Exercise input
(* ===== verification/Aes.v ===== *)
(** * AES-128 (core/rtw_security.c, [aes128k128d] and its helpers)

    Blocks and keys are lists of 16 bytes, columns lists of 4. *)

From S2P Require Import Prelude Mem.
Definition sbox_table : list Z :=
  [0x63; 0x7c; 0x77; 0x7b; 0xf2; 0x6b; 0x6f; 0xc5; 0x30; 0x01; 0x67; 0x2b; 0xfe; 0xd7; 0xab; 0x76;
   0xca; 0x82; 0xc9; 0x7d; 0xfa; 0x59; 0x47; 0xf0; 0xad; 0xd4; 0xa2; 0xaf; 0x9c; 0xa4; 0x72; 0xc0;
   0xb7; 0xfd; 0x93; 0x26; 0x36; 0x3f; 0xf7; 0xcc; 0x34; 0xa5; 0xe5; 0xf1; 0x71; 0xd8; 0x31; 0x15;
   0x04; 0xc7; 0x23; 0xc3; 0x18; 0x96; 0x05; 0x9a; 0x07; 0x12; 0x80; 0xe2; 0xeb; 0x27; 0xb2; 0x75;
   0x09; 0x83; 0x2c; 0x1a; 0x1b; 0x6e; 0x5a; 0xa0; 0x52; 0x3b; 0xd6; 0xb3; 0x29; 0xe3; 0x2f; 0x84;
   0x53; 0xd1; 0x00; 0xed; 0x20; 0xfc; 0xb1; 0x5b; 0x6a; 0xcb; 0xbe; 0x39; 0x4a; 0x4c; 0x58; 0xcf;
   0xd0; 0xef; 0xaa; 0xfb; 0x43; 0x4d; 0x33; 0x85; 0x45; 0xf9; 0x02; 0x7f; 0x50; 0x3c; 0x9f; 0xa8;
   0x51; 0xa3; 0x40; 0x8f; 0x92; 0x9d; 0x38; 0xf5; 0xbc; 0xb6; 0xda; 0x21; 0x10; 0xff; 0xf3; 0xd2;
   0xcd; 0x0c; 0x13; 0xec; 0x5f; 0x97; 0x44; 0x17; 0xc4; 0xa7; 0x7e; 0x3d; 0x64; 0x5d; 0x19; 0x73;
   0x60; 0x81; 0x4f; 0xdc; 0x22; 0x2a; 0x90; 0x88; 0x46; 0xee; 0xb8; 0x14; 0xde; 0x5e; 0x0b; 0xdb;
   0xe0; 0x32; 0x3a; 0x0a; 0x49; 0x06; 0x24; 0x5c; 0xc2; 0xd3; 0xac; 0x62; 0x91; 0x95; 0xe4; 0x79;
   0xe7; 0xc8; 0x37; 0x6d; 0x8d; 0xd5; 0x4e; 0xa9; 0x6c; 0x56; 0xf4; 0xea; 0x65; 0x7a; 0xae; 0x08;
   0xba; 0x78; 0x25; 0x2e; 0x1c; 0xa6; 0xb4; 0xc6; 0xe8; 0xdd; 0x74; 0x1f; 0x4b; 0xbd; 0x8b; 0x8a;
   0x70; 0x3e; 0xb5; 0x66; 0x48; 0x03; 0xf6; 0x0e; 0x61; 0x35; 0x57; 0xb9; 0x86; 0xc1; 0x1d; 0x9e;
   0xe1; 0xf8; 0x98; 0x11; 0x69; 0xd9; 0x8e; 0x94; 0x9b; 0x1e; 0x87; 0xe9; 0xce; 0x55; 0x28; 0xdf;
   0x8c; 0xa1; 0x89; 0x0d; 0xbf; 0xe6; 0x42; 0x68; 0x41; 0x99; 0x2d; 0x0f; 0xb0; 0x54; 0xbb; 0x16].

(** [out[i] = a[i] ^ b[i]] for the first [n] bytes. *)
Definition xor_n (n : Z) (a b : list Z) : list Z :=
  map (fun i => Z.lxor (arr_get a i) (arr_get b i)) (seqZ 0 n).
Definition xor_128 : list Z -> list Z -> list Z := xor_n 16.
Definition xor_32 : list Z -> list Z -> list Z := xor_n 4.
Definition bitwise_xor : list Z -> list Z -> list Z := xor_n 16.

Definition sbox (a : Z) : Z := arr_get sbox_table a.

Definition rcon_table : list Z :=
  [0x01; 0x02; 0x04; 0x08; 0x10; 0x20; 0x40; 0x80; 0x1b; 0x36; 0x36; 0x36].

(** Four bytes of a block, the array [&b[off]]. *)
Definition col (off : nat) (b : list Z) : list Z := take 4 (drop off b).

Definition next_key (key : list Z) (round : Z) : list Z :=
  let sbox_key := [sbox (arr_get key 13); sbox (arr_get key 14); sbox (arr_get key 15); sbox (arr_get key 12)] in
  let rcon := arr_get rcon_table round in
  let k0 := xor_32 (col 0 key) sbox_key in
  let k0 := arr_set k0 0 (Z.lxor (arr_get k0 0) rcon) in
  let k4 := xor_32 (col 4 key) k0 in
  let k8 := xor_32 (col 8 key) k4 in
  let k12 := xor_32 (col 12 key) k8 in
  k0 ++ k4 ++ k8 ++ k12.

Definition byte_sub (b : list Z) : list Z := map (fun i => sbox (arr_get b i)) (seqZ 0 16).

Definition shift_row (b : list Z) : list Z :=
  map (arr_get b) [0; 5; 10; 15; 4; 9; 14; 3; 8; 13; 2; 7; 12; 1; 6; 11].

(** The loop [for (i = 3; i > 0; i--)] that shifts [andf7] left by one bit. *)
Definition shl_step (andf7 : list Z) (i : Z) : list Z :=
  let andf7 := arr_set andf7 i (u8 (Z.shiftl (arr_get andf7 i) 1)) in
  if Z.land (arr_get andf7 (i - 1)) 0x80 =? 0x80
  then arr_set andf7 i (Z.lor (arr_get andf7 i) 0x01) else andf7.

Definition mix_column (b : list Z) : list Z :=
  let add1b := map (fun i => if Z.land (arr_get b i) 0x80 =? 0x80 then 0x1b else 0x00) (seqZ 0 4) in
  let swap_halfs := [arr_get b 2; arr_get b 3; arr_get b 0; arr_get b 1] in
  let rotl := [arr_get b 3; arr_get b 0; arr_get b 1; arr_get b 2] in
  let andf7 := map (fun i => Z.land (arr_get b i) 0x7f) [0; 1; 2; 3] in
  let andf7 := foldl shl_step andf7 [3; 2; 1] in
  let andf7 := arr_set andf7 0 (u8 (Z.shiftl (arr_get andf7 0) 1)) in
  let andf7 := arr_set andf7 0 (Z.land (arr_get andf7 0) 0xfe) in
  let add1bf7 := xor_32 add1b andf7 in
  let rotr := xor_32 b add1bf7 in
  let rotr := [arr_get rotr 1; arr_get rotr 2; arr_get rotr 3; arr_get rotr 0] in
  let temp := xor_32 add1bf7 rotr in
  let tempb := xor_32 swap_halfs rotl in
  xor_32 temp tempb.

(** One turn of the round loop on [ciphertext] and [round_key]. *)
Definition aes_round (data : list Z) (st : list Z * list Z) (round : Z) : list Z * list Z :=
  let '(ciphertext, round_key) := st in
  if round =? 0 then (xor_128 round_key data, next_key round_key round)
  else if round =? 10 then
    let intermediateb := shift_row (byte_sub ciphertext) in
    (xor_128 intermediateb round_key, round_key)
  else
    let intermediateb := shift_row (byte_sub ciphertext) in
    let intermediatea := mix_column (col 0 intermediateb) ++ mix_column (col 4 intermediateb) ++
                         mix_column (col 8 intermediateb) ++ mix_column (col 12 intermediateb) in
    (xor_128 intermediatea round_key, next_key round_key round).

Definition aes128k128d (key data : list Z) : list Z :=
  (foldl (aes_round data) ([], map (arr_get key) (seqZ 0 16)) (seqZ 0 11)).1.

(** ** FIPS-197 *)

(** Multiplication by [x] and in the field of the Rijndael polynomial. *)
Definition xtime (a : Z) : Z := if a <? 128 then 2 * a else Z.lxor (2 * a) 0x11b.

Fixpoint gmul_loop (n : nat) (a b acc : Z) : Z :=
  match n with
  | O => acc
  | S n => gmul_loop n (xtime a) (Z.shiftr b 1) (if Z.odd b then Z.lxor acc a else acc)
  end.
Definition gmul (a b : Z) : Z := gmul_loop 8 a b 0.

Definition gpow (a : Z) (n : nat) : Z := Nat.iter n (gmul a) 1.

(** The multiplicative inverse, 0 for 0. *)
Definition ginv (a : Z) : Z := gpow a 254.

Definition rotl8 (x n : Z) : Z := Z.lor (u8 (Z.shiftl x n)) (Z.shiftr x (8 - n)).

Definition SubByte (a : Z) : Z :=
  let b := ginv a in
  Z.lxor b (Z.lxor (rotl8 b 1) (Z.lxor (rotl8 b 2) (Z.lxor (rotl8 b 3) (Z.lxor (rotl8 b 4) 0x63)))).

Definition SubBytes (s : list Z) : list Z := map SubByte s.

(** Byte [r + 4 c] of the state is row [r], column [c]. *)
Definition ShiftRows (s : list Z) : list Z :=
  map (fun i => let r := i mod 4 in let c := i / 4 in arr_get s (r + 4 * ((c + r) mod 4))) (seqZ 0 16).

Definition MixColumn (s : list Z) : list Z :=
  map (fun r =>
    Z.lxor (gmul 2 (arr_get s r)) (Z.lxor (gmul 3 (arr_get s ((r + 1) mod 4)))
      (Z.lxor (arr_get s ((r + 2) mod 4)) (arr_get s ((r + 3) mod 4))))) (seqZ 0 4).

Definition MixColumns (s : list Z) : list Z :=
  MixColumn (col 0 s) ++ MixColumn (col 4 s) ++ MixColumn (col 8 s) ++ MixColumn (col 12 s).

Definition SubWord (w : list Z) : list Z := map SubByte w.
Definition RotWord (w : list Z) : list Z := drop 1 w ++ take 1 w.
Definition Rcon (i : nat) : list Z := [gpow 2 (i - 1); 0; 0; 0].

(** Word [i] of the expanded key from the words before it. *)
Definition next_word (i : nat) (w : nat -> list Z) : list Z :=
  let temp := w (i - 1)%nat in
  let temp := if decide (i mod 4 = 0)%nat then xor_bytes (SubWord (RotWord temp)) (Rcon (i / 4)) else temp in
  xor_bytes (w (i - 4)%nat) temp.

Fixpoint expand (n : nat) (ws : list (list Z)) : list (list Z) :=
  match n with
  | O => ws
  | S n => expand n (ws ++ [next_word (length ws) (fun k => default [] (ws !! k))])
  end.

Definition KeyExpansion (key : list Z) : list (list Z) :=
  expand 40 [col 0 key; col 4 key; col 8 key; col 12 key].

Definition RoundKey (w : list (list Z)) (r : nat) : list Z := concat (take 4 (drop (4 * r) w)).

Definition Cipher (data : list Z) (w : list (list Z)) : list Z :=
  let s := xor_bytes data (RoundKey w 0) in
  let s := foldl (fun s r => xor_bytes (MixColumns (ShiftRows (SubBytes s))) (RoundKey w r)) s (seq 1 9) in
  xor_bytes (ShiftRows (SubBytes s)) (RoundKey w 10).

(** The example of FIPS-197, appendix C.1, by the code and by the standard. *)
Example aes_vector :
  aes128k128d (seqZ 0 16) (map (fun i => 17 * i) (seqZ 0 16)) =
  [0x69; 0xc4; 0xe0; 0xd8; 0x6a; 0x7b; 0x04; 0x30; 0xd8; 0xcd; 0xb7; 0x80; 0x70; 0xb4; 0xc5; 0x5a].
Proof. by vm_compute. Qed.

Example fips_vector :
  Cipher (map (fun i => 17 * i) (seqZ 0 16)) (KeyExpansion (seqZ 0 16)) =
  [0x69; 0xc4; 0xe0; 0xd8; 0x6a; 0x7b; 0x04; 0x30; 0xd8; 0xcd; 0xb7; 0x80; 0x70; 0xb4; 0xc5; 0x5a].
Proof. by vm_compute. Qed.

Assigned task
Give back exactly the lines above, from the line containing "Definition byte_sub (b" through the line containing "then arr_set andf7", with both end lines and nothing more.

Solution to the exercise
Definition byte_sub (b : list Z) : list Z := map (fun i => sbox (arr_get b i)) (seqZ 0 16).

Definition shift_row (b : list Z) : list Z :=
  map (arr_get b) [0; 5; 10; 15; 4; 9; 14; 3; 8; 13; 2; 7; 12; 1; 6; 11].

(** The loop [for (i = 3; i > 0; i--)] that shifts [andf7] left by one bit. *)
Definition shl_step (andf7 : list Z) (i : Z) : list Z :=
  let andf7 := arr_set andf7 i (u8 (Z.shiftl (arr_get andf7 i) 1)) in
  if Z.land (arr_get andf7 (i - 1)) 0x80 =? 0x80
  then arr_set andf7 i (Z.lor (arr_get andf7 i) 0x01) else andf7.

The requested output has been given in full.